The molecular basis of cereal mixed-linkage beta-glucan utilization by the human gut bacterium Segatella copri.

(2024) J Biological Chem 300: 107625-107625

• PubMed: 39122003 Search on PubMedSearch on PubMed Central
• DOI: https://doi.org/10.1016/j.jbc.2024.107625
• Primary Citation Related Structures: 
  9BAL, 9BAM, 9BJX, 9BMK


• PubMed Abstract: 
  

  Mixed-linkage β(1,3)/β(1,4)-glucan (MLG) is abundant in the human diet through the ingestion of cereal grains and is widely associated with healthful effects on metabolism and cholesterol levels. MLG is also a major source of fermentable glucose for the human gut microbiota (HGM). Bacteria from the family Prevotellaceae are highly represented in the HGM of individuals who eat plant-rich diets, including certain indigenous people and vegetarians in postindustrial societies. Here, we have defined and functionally characterized an exemplar Prevotellaceae MLG polysaccharide utilization locus (MLG-PUL) in the type-strain Segatella copri (syn. Prevotella copri) DSM 18205 through transcriptomic, biochemical, and structural biological approaches. In particular, structure-function analysis of the cell-surface glycan-binding proteins and glycoside hydrolases of the S. copri MLG-PUL revealed the molecular basis for glycan capture and saccharification.
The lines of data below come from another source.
Lemma abs_threads_ext w w' l l' :
  strip <$> l = strip <$> l' -> (forall q, (snd <$> w q) ++ posts q (concat l) = (snd <$> w' q) ++ posts q (concat l')) ->
  abs_threads w l = abs_threads w' l'.
Proof. intros H1 H2. unfold abs_threads. rewrite H1. f_equal. apply list_fmap_ext. intros i q _. apply H2. Qed.

Lemma abs_next n st w : (forall q, w q = []) -> abs_pc w (cnext n st) = next_stage n (abs_threads (fun _ => []) <$> st).
Proof.
  intros Hw. destruct st as [|th st]; [done|]. cbn. f_equal. apply abs_threads_ext; [done|]. intros q. by rewrite Hw.
Qed.

Lemma quieted_pop (l : list (list cop)) t i r : posting l -> l !! t = Some (i :: r) ->
  posting (<[t := r]> l) /\ (forall o, i = Post o -> request o /\ Quiet (target o) ∈ r).
Proof.
  intros [Hq Hone] Ht. pose proof (proj1 (Forall_lookup _ _) Hq t _ Ht) as [Hi Hr]. split; [split|].
  - by apply Forall_insert.
  - assert (Hsub : forall t' r' o, <[t := r]> l !! t' = Some r' -> Post o ∈ r' -> exists r0, l !! t' = Some r0 /\ Post o ∈ r0).
    { intros t' r' o Ht' Ho. destruct (decide (t' = t)) as [->|Hne].
      - rewrite list_lookup_insert_eq in Ht' by (by eapply lookup_lt_Some). injection Ht' as <-. eexists. split; [done|]. by right.
      - rewrite list_lookup_insert_ne in Ht' by done. by exists r'. }
    intros t1 t2 r1 r2 o1 o2 H1 H2 Ho1 Ho2. destruct (Hsub _ _ _ H1 Ho1) as (r1' & ? & ?). destruct (Hsub _ _ _ H2 Ho2) as (r2' & ? & ?).
    by eapply (Hone t1 t2 r1' r2').
  - intros o ->. exact Hi.
Qed.

(** A wait that is not the popped operation is still there. *)
Lemma quiet_kept (l : list (list cop)) t i r q : l !! t = Some (i :: r) -> i <> Quiet q ->
  (exists t' r', l !! t' = Some r' /\ Quiet q ∈ r') -> exists t' r', <[t := r]> l !! t' = Some r' /\ Quiet q ∈ r'.
Proof.
  intros Ht Hi (t' & r' & Ht' & Hq). destruct (decide (t' = t)) as [->|Hne].
  - exists t, r. rewrite list_lookup_insert_eq by (by eapply lookup_lt_Some). split; [done|]. rewrite Ht in Ht'. injection Ht' as <-.
    apply elem_of_cons in Hq as [|]; [by subst|done].
  - exists t', r'. by rewrite list_lookup_insert_ne.
Qed.

Lemma all_empty_false (l : list (list op)) t o r : l !! t = Some (o :: r) -> all_empty l = false.
Proof.
  intros Ht. destruct (all_empty l) eqn:E; [|done]. unfold all_empty in E. rewrite forallb_forall in E.
  specialize (E (o :: r)). by rewrite E in * by (apply list_elem_of_In; by eapply list_elem_of_lookup_2).
Qed.

Lemma threads_done_nil (l : list (list cop)) t r : threads_done l = true -> l !! t = Some r -> r = [].
Proof.
  unfold threads_done. rewrite forallb_forall. intros H Ht. specialize (H r ltac:(apply list_elem_of_In; by eapply list_elem_of_lookup_2)).
  by destruct r.
Qed.

(** An access has the same effect on states with the same memory. *)
Lemma exec_op_memory junk (c : call (T := T)) n me o s s1 s2 :
  mem s2 = mem s -> pSync s2 = pSync s -> alltoall_sequence_number s2 = alltoall_sequence_number s ->
  exec_op junk c n me o s = Some s1 ->
  exists s3, exec_op junk c n me o s2 = Some s3 /\ mem s3 = mem s1 /\ pSync s3 = pSync s1 /\
    alltoall_sequence_number s3 = alltoall_sequence_number s1 /\ pc s3 = pc s2.
Proof.
  intros Hm Hf Hs. destruct o; cbn; unfold put_block, set_mem, set_flag, bump; rewrite ?Hm, ?Hf, ?Hs;
    try destruct (staging c); try (case_if; [|done]); intros [= <-]; (eexists; split; [reflexivity|]); cbn;
    rewrite ?Hm, ?Hf, ?Hs; done.
Qed.

(** *** Steps *)

Notation acalls := (accesses <$> calls).
Notation astep := (step acalls PE_size).

(** A step of PE [p] to counter [k]. *)
Record moved (g g' : cstate) (p : Z) (k : ccounter) : Prop := {
  mv_pc : forall p', c_pc g' p' = upd (c_pc g) p k p';
  mv_other : forall p', p' <> p -> wire g' p' = wire g p'
}.

(** An operation that the simulating machine does not make. *)
Lemma sim_silent g g' s p n l st t i r :
  sim g s -> is_pe PE_size p -> c_pc g p = CIn n l st -> l !! t = Some (i :: r) -> strip [i] = [] ->
  moved g g' p (CIn n (<[t := r]> l) st) ->
  c_mem g' = c_mem g -> c_pSync g' = c_pSync g -> c_seq g' = c_seq g ->
  (forall q, (snd <$> wire g' p q) ++ posts q (concat (<[t := r]> l)) = (snd <$> wire g p q) ++ posts q (concat l)) ->
  (forall q, Forall (fun x => x.1 = n /\ request x.2 /\ target x.2 = q) (wire g' p q) /\
     (wire g' p q <> [] -> exists t' r', <[t := r]> l !! t' = Some r' /\ Quiet q ∈ r')) ->
  sim g' s.
Proof.
  intros Hs Hp Hpc Ht Hi [Hk Ho] Hm Hf Hsq Hq Hw. split; rewrite ?Hm, ?Hf, ?Hsq; try apply Hs; intros p' Hp'; rewrite Hk; unfold upd;
    destruct (Z.eqb_spec p' p) as [->|Hne].
  - rewrite (sim_pc g s Hs p Hp), Hpc. cbn [abs_pc]. f_equal. apply abs_threads_ext; [by rewrite (strip_insert l t i r)|].
    intros q. by rewrite Hq.
  - rewrite Ho by done. by apply Hs.
  - pose proof (sim_wires g s Hs p Hp) as H. rewrite Hpc in H. destruct H as (Hpo & Hst & _).
    split; [by apply (quieted_pop l t i r)|]. done.
  - rewrite Ho by done. by apply Hs.
Qed.
(* ===== verification/ChainBroadcast.v ===== *)
(** * Chain broadcast

    [IPCContext::internal_chain_broadcast] and the choice of
    [internal_broadcastmem_wg_das] (src/ipc/context_ipc_device_coll_das.cpp), as run
    by the PEs of a team for any sequence of calls, interleaved in any order.  The
    message goes in chunks along a chain that starts at the root; a PE waits for a
    chunk, puts it to the next PE of the chain and raises the flag there to the
    number of chunks sent.  After all chunks the team synchronises, and then each
    PE clears its flag.

    PEs are named by their rank in the team.  A put takes two steps, between which
    the target has arbitrary contents.  The synchronisation is the one that
    [Barrier.sync_is_a_barrier] shows to be implemented. *)

From Stdlib Require Import ZArith Lia.
From stdpp Require Import base option numbers list relations.
From S2P Require Import Prelude.

Section chain.
Context {T : Type}.
Context (pe_size CHUNK_NELEMS : Z).

Record args := mkArgs { nelems : Z; root_rank : Z; src : Z -> T }.

Context (calls : list args).

(** ** Geometry *)

Definition virtual_rank (a : args) (p : Z) : Z := let v := p - root_rank a in if v <? 0 then v + pe_size else v.

Definition next_rank (a : args) (p : Z) : option Z :=
  if virtual_rank a p <? pe_size - 1 then
    let r := virtual_rank a p + 1 + root_rank a in Some (if pe_size <=? r then r - pe_size else r)
  else None.

Definition num_chunks (a : args) : Z := (nelems a + CHUNK_NELEMS - 1) / CHUNK_NELEMS.

Definition chunk_offset (chunk : Z) : Z := chunk * CHUNK_NELEMS.

Definition chunk_count (a : args) (chunk : Z) : Z := Z.min CHUNK_NELEMS (nelems a - chunk_offset chunk).

(** ** State *)

Inductive phase :=
  | Fetch
  | Wait (chunk : Z)
  | Put (chunk : Z)
  | PutEnd (chunk : Z)
  | Signal (chunk : Z)
  | InBarrier
  | Clear.

Inductive counter :=
  | Out (n : nat)
  | At (n : nat) (ph : phase).

Record state := mkState {
  dst : nat -> Z -> Z -> T;
  p_sync : Z -> Z;
  pc : Z -> counter
}.

(** ** One step *)

Definition goto (me : Z) (k : counter) (s : state) : state := mkState (dst s) (p_sync s) (upd (pc s) me k).

Definition set_dst (n : nat) (q lo len : Z) (f : Z -> T) (s : state) : state :=
  mkState (fun n' => if decide (n' = n) then write (dst s n) q lo len f else dst s n') (p_sync s) (pc s).

Definition set_flag (q v : Z) (s : state) : state := mkState (dst s) (upd (p_sync s) q v) (pc s).

(** The head of the loop over the chunks. *)
Definition loop (a : args) (chunk : Z) : phase := if chunk <? num_chunks a then Wait chunk else InBarrier.

(** The PE has entered the synchronisation of call [n]. *)
Definition arrived (n : nat) (k : counter) : bool :=
  match k with
  | Out m => (n <? m)%nat
  | At m ph => (n <? m)%nat || (n =? m)%nat && match ph with InBarrier | Clear => true | _ => false end
  end.

Definition exec (junk : Z -> T) (me : Z) (s : state) : option state :=
  match pc s me with
  | Out n => match calls !! n with None => None | Some _ => Some (goto me (At n Fetch) s) end
  | At n ph =>
      match calls !! n with
      | None => None
      | Some a =>
          let is_root := virtual_rank a me =? 0 in
          match ph with
          | Fetch =>
              Some (goto me (At n (loop a 0)) (if is_root then set_dst n me 0 (nelems a) (src a) s else s))
          | Wait c =>
              if is_root || (c + 1 <=? p_sync s me) then
                Some (goto me (At n (match next_rank a me with Some _ => Put c | None => loop a (c + 1) end)) s)
              else None
          | Put c =>
              q ← next_rank a me; Some (goto me (At n (PutEnd c)) (set_dst n q (chunk_offset c) (chunk_count a c) junk s))
          | PutEnd c =>
              q ← next_rank a me;
              Some (goto me (At n (Signal c)) (set_dst n q (chunk_offset c) (chunk_count a c)
                (fun x => if is_root then src a (chunk_offset c + x) else dst s n me (chunk_offset c + x)) s))
          | Signal c => q ← next_rank a me; Some (goto me (At n (loop a (c + 1))) (set_flag q (c + 1) s))
          | InBarrier =>
              if forallb (fun p => arrived n (pc s p)) (seqZ 0 pe_size) then Some (goto me (At n Clear) s) else None
          | Clear => Some (goto me (Out (S n)) (set_flag me 0 s))
          end
      end
  end.

Definition is_pe (p : Z) : Prop := 0 <= p < pe_size.

Inductive step (s : state) : state -> Prop :=
  | step_pe junk p s' : is_pe p -> exec junk p s = Some s' -> step s s'.

Definition initial (s : state) : Prop := forall p, is_pe p -> pc s p = Out 0 /\ p_sync s p = 0.

Definition finished (s : state) : Prop := forall p, is_pe p -> pc s p = Out (length calls).

(** ** Progress of a PE in a call *)

Definition chunks_done (k : counter) (n : nat) (all : Z) (f : phase -> Z) : Z :=
  match k with
  | Out m => if (n <? m)%nat then all else 0
  | At m ph => if (n <? m)%nat then all else if (n =? m)%nat then f ph else 0
  end.

(** Chunks received, put to the next PE, and signalled. *)
Definition received (a : args) (k : counter) (n : nat) : Z :=
  chunks_done k n (num_chunks a) (fun ph => match ph with
    | Fetch => 0 | Wait c => c | Put c | PutEnd c | Signal c => c + 1 | _ => num_chunks a end).

Definition forwarded (a : args) (k : counter) (n : nat) : Z :=
  chunks_done k n (num_chunks a) (fun ph => match ph with
    | Fetch => 0 | Wait c | Put c | PutEnd c => c | Signal c => c + 1 | _ => num_chunks a end).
Notably, syntenic MLG-PULs from human gut, human oral, and ruminant gut Prevotellaceae are distinguished from their counterparts in Bacteroidaceae by the presence of a β(1,3)-specific endo-glucanase from glycoside hydrolase family 5, subfamily 4 (GH5_4) that initiates MLG backbone cleavage. The definition of a family of homologous MLG-PULs in individual species enabled a survey of nearly 2000 human fecal microbiomes using these genes as molecular markers, which revealed global population-specific distributions of Bacteroidaceae- and Prevotellaceae-mediated MLG utilization. Altogether, the data presented here provide new insight into the molecular basis of β-glucan metabolism in the HGM, as a basis for informing the development of approaches to improve the nutrition and health of humans and other animals.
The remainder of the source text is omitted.